TASK MATERIAL section start

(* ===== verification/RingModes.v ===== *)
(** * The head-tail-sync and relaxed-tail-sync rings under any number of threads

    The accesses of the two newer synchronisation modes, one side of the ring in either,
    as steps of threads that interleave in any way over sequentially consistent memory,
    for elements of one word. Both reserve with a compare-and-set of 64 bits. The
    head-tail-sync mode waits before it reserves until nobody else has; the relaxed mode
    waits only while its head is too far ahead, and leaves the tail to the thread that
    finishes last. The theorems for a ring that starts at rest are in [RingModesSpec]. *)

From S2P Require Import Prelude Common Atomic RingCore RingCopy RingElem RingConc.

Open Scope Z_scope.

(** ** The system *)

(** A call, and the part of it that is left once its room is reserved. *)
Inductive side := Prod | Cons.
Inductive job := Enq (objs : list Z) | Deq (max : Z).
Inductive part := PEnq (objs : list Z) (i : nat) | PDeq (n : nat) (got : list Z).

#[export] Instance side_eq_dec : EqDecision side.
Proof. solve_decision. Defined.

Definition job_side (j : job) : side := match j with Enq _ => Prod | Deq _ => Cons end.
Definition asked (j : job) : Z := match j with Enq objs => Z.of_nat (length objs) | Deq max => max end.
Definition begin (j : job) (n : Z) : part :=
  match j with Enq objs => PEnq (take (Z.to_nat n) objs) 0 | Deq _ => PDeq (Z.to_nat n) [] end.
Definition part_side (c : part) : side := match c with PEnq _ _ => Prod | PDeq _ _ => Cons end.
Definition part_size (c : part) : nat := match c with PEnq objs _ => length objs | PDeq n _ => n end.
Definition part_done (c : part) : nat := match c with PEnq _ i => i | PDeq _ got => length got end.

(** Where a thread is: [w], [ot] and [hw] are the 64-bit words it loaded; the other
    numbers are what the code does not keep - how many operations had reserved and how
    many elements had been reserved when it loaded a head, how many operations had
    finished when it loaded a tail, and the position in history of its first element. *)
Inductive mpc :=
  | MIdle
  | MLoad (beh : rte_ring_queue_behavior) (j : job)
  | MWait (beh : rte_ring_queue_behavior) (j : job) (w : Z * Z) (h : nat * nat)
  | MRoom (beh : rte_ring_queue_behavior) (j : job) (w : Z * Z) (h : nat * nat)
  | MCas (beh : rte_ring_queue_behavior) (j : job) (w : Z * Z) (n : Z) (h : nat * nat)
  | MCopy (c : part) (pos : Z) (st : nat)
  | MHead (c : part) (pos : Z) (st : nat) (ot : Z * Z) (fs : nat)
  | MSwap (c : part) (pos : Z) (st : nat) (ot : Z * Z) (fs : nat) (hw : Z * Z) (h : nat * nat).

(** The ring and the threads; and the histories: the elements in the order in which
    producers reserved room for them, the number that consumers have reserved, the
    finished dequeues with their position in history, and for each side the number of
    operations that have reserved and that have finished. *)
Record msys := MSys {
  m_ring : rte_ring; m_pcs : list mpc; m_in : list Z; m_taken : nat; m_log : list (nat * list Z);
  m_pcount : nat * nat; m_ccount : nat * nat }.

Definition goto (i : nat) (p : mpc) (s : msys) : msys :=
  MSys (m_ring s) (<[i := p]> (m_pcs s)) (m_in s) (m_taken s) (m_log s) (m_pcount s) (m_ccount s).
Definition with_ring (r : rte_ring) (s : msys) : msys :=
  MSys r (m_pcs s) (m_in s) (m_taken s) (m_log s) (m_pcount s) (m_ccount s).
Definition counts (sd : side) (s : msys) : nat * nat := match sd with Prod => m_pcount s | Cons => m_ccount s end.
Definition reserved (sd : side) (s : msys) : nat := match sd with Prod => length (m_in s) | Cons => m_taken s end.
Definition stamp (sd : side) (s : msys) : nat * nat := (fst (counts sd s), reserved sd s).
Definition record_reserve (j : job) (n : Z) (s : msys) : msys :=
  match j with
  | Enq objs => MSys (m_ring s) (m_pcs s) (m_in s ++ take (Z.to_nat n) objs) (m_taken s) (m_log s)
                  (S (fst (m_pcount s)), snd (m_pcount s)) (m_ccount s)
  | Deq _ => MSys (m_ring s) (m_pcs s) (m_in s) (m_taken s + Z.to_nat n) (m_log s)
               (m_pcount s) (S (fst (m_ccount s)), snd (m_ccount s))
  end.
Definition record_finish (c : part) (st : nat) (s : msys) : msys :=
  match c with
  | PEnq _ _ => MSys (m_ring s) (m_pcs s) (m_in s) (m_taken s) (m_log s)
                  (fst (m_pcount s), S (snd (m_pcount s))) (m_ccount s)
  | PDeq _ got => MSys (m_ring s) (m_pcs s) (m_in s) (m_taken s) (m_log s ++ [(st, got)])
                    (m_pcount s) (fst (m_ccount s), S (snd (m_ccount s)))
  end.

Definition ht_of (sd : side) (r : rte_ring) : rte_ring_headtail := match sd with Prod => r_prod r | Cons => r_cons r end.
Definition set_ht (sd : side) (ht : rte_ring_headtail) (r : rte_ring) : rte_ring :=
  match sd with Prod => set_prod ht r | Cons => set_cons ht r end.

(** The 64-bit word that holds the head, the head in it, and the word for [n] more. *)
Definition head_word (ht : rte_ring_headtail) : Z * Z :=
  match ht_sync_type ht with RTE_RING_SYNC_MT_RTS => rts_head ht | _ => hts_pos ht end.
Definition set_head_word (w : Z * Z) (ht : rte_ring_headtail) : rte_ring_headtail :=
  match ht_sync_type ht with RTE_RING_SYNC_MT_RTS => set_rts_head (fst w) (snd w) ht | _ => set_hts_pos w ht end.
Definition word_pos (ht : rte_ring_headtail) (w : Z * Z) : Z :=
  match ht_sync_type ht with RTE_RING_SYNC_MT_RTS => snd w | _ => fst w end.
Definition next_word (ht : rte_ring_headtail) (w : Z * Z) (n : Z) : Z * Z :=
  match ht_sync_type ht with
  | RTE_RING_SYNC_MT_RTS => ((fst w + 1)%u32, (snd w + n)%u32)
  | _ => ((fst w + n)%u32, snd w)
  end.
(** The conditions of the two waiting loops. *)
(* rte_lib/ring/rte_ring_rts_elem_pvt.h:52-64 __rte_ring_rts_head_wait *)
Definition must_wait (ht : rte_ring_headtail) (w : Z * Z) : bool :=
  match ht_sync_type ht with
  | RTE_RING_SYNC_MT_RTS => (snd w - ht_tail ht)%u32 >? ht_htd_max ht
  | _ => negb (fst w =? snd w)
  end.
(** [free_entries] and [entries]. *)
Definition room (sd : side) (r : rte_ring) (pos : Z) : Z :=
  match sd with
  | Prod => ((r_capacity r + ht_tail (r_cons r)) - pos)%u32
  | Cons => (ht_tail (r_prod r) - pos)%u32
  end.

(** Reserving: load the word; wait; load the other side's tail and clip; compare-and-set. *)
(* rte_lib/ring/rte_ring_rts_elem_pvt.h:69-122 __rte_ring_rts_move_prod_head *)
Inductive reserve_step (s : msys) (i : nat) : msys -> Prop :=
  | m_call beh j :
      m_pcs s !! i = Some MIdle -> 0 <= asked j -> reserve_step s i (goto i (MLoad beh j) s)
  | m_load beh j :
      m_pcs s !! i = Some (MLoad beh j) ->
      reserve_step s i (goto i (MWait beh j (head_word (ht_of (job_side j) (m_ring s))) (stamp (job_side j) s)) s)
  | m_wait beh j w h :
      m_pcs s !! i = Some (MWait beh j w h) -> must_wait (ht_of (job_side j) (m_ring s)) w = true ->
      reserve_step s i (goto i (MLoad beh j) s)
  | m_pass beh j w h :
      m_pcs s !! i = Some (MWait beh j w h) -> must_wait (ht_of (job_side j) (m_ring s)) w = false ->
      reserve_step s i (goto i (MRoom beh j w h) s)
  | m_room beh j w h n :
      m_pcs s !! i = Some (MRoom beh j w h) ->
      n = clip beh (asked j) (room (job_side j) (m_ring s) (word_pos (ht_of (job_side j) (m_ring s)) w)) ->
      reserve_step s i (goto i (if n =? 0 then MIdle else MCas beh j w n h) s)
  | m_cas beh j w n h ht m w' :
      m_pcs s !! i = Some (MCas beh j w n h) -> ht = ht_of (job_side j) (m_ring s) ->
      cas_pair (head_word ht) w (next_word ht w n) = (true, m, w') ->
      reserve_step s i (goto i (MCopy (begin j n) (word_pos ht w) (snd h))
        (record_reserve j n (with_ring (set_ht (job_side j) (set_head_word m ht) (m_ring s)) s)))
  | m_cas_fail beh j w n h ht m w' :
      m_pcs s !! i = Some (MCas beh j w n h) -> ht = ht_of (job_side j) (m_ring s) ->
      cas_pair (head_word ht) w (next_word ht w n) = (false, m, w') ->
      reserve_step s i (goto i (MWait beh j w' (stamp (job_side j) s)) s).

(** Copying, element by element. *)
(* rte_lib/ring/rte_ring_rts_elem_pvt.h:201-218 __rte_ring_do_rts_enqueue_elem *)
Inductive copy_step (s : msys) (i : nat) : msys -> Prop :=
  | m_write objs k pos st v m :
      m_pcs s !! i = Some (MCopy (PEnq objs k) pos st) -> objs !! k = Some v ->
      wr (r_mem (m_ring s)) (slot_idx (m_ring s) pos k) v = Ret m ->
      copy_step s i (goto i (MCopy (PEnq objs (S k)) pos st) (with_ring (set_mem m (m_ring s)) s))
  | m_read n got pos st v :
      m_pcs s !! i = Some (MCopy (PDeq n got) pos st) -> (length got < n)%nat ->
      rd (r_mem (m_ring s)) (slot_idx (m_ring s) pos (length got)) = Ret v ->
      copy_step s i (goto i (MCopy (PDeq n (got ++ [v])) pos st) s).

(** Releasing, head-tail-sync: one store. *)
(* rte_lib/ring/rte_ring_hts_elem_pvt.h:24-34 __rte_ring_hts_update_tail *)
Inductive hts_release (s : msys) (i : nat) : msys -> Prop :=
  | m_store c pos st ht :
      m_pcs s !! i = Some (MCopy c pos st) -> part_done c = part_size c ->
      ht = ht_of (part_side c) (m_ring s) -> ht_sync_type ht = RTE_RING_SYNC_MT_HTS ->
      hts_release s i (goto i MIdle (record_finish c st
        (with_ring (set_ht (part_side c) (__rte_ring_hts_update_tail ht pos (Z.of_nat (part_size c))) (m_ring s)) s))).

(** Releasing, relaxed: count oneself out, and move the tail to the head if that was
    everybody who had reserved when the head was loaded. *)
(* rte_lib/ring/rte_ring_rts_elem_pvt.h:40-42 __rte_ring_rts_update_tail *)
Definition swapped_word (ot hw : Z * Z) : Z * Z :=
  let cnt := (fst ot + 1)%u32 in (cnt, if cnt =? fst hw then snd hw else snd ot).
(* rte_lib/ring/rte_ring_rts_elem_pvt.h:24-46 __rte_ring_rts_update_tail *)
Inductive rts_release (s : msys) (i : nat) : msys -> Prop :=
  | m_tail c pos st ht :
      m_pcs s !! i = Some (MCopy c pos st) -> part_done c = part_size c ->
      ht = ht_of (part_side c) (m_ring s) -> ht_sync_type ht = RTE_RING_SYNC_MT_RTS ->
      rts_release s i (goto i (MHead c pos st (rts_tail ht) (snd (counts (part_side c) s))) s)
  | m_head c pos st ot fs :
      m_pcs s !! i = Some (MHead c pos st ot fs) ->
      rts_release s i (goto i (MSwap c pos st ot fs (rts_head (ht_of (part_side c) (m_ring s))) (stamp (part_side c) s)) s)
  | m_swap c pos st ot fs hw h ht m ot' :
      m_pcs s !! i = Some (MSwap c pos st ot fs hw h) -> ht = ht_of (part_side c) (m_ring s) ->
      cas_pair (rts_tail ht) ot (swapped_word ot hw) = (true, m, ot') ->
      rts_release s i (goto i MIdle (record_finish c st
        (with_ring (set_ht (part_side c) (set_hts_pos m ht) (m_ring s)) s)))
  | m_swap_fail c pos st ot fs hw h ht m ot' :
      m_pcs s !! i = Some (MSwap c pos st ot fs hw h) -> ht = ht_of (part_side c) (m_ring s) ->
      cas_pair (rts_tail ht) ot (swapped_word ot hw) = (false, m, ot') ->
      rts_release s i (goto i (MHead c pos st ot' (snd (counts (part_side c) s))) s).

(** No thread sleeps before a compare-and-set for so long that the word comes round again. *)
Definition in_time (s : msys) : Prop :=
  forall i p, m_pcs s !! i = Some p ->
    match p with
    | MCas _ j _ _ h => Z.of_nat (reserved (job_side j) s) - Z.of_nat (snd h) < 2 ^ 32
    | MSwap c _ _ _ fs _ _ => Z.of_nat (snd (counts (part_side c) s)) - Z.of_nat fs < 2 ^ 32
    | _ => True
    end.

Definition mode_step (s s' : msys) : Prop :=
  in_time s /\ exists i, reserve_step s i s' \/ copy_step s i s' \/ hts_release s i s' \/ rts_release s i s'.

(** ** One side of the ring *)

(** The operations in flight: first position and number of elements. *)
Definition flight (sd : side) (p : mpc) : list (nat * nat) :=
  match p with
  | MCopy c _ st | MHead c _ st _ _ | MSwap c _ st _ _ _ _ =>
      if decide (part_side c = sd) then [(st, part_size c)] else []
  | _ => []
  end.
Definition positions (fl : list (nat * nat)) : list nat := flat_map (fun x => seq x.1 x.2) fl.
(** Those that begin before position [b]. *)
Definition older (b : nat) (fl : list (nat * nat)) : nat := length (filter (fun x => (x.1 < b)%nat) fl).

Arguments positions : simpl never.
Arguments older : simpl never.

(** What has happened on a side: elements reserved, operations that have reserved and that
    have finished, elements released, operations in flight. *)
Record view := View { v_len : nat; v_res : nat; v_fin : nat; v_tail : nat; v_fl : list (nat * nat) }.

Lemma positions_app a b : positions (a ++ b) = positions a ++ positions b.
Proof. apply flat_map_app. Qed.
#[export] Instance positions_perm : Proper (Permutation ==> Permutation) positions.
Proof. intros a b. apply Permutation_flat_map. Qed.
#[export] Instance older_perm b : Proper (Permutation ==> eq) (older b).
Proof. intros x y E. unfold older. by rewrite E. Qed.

TASK MATERIAL section end

WORK ITEM
From the records above, retype only the lines starting at the line that contains "(** Reserving: load" and ending at the line that contains "reserve_step s i (goto i (MWait beh j (head_word", both included.

TASK SOLUTION
(** Reserving: load the word; wait; load the other side's tail and clip; compare-and-set. *)
(* rte_lib/ring/rte_ring_rts_elem_pvt.h:69-122 __rte_ring_rts_move_prod_head *)
Inductive reserve_step (s : msys) (i : nat) : msys -> Prop :=
  | m_call beh j :
      m_pcs s !! i = Some MIdle -> 0 <= asked j -> reserve_step s i (goto i (MLoad beh j) s)
  | m_load beh j :
      m_pcs s !! i = Some (MLoad beh j) ->
      reserve_step s i (goto i (MWait beh j (head_word (ht_of (job_side j) (m_ring s))) (stamp (job_side j) s)) s)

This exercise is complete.